Tempelhof has played a starring role in some of Europe's deepest horrors and greatest triumphs. It's where the past, present and future of the city constantly converse and negotiate with each other. You go to the Brandenburg Gate or Berlin Wall to see Berlin, but you go to Tempelhof to fall in love with it. In a city that's always becoming and never being, there is no better place for travellers to feel the spirit of one of the world's most vibrant and libertine capitals.
Tempelhof is so immense that its 10 entrances fall within three neighbourhoods in southern Berlin. To soak in the full scale of a space that's twice the size of Monaco, follow Herrfurthstrasse's cobblestones to the park's eastern entrance in Neukölln. At the end of the dead-end street, the former airport's vast, open expanse suddenly appears before you, unfurling towards the horizon. But instead of planes, it's kite-surfers and in-line skaters flying down the runway, the mammoth terminal building shrunken in the distance.

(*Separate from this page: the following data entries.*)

(* ===== verification/Crypt.v ===== *)
(** * Password hashes ([crypt/crypt_sha256.c], [crypt/crypt_sha512.c], [crypt/crypt_md5.c])

    A key and a setting are the bytes of their C strings; the digests are those of
    [Sha2] and [Md5], fed through their contexts as the code feeds them.  The result
    is the string left in the output buffer, or [None] for a null pointer.  The local
    [struct sha256 ctx] is not initialised by the code: it is an argument here.
    [sha_crypt_spec] says what is computed, with the hash of whole messages. *)
From Stdlib Require Import String.
From S2P Require Import Prelude Mem Digest Sha2 Md5 Intscan Numerals.

Definition str (s : String.string) : list Z := (fun c => Z.of_N (Ascii.N_of_ascii c)) <$> String.list_ascii_of_string s.
#[local] Arguments str s%_string_scope.
Definition ch (s : list Z) (i : nat) : Z := default 0 (s !! i).

Definition b64 : list Z := str "./0123456789ABCDEFGHIJKLMNOPQRSTUVWXYZabcdefghijklmnopqrstuvwxyz".

Fixpoint to64 (u : Z) (n : nat) : list Z :=
  match n with O => [] | S n => b64 !!! Z.to_nat (u mod 64) :: to64 (u / 64) n end.

(** [sha256_sum], leaving the context. *)
Definition finish `{Hash} (s : ctx) : ctx * list Z := let s := pad s in (s, output (h s)).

On any given day, some 10,000 people descend on the park, creating a spontaneous neighbourhood that never feels too crowded. The park holds every cross-section imaginable of the city's residents, from hard-nosed Berliners and queer refugees to Turkish grandparents and harried flatmates who just want to chill out with a book. As you walk along the runway, you'll spot community gardens, a circus school, an artists' workspace, a biergarten and an interactive art installation that doubles as a mini-golf course.
"The vastness of the site produces an almost overwhelming sense of space," reads a city brochure. "The effect is liberating; the independent citizen becomes a creative explorer once again." For Berliner Oumi Janta, Tempelhof is a place of freedom: "Where else in the world do you find an abandoned or closed airport where you can just walk – or in my case, skate – around and feel freedom?"